When a boat on sale has caught a potential buyers attention, the buyer should contact the agency and request an information pack on the vessel that interests him. This can include precise identification of the boat, service history, inventory description and photographs.
An agent shall not “overvalue” the condition of the vessels on sale and provide a description matching reality. If he finds defects or equipment in poor condition, he has to make sure that the client is informed about them.
We strongly suggest that you have the vessel that interests you inspected by a qualified independent marine surveyor. The survey will provide you with a complete picture of the vessel you are interested in.

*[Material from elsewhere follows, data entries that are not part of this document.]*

(** C1, as the code has it.  For a share link that [urlparse] accepts, with
    path [P] and query [Q]:
    - if [parse_qs(Q)] has a field named [id] whose first value is not
      empty, that value is the file id;
    - otherwise, if ['/d/'] occurs in [P], the file id is the component at
      index 3 of [P.split('/')]: it is the segment that follows [/d/] in a
      path of the form [/x/d/ID] or [/x/d/ID/...]; a path with fewer
      than four components raises, and an empty component is no id;
    - otherwise there is no id.
    [download_pdf] requests the export URL of that id and no other;
    without an id it prints "Invalid Google Drive link." (or, after an
    exception, "An error occurred") and makes no call. *)
Theorem file_id_of_link (unquote : str -> str) (netloc_ok : str -> bool)
    (drive_link : str) (p : ParseResult) :
  urlparse netloc_ok drive_link = Ok p ->
  let id_values := values_of (pystr "id") (parse_qsl unquote (query p)) in
  let file_id := extract_file_id unquote netloc_ok drive_link in
  let no_query_id := id_values = [] \/ (exists vs, id_values = [] :: vs) in
  (forall v vs, id_values = v :: vs -> v <> [] -> file_id = Ok (Some v)) /\
  (forall segment, no_query_id ->
     py_in (pystr "/d/") (path p) = true ->
     split_on 47 (path p) !! 3%nat = Some segment ->
     file_id = Ok (Some segment)) /\
  (no_query_id -> py_in (pystr "/d/") (path p) = true ->
     split_on 47 (path p) !! 3%nat = None -> file_id = Raised) /\
  (no_query_id -> py_in (pystr "/d/") (path p) = false -> file_id = Ok None) /\
  (forall a id rest,
     path p = pystr "/" ++ a ++ pystr "/d/" ++ id ++ rest ->
     ~ In 47%N a -> ~ In 47%N id ->
     rest = [] \/ (exists rest', rest = 47%N :: rest') ->
     py_in (pystr "/d/") (path p) = true /\
     split_on 47 (path p) !! 3%nat = Some id) /\
  (forall v,
     (forall s, ~ In 37%N s -> unquote s = s) ->
     query p = pystr "id=" ++ v ->
     v <> [] -> ~ In 38%N v -> ~ In 43%N v -> ~ In 37%N v ->
     file_id = Ok (Some v)) /\
  (forall (stdout_encodes : str -> bool)
          (W : Type) (handle : forall c : call, W -> answer c * W) (w : W)
          email title,
     let r := run handle (download_pdf unquote netloc_ok stdout_encodes
                          drive_link email title) w in
     match file_id with
     | Ok (Some []) | Ok None => r = (InvalidLink, [], w)
     | Raised => r = (DownloadRaised, [], w)
     | Ok (Some id) =>
         exists a t, snd (fst r) = IO (requests_get (export_url id)) a :: t
     end).
Proof.
  intros Hp id_values file_id no_query_id.
  pose proof (extract_file_id_cases unquote netloc_ok drive_link p Hp) as E.
  fold file_id id_values in E. cbv zeta in E.
  repeat apply conj.
  - intros v vs Hv Hne. rewrite E, Hv. by destruct v.
  - intros segment Hq Hd Hs. rewrite E, Hd, Hs.
    by destruct Hq as [-> | [vs ->]].
  - intros Hq Hd Hs. rewrite E, Hd, Hs.
    by destruct Hq as [-> | [vs ->]].
  - intros Hq Hd. rewrite E, Hd.
    by destruct Hq as [-> | [vs ->]].
  - intros a id rest Hpath Ha Hid Hrest. rewrite Hpath. split.
    + apply py_in_occurs. exists (pystr "/" ++ a), (id ++ rest).
      by rewrite <- !app_assoc.
    + by apply fourth_component.
  - intros v Hunq Hq Hne Hamp Hplus Hpct.
    assert (Hv : id_values = [v]).
    { unfold id_values. rewrite Hq. by apply values_of_id_query. }
    rewrite E, Hv. by destruct v.
  - intros stdout_encodes W handle w email title r. unfold r.
    rewrite run_download_pdf. fold file_id.
    destruct file_id as [[[|c id]|]|]; try done.
    cbn [no_id truthy]. rewrite len_cons.
    assert (Hl : negb (negb (len id + 1 =? 0)) = false).
    { rewrite negb_involutive. apply Z.eqb_neq.
      pose proof (len_nonneg id). lia. }
    rewrite Hl. cbv zeta.
    destruct (handle (requests_get (export_url (c :: id))) w) as [[resp|] w1].
    + destruct (negb (status_code resp =? 200)); [by eexists _, _|].
      destruct (run handle (store_pdf stdout_encodes resp email title) w1)
        as [[r' t] w2].
      by eexists _, _.
    + by eexists _, _.
Qed.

The marine surveyor assigned by the buyer can ask to have a sea trial performed at the time of the survey or at a later date if the boat is on dry dock.
The buyer should present his offer to the broker in writing and in turn he will submit it to the seller who can decide how to proceed.
If the offer is accepted the buyer will need to sign a sales agreement. Normally a down payment of 10% on the agreed price is required at this stage.
The broker should guarantee the seller and the buyer a secure transaction. The delivery of the boat and handing over of keys can be carried out as soon as the full sum due has been paid to the seller by bank transfer to his account.
The seller and all parties involved (brokers, surveyors, divers etc) must be paid in full when the boat is delivered. The final payment must be made by bank transfer; the transfer must be credited to the account of the seller or to other parties involved.
The delivery of the boat to the new owner takes place in two phases: first a “technical” handover on the pontoon, to learn about the different systems and their operation (navigation equipment, pumps, engines, heating, electronics, etc.) and, if the new owner wishes, a sea trial which enables him to discover all the boat’s specific features.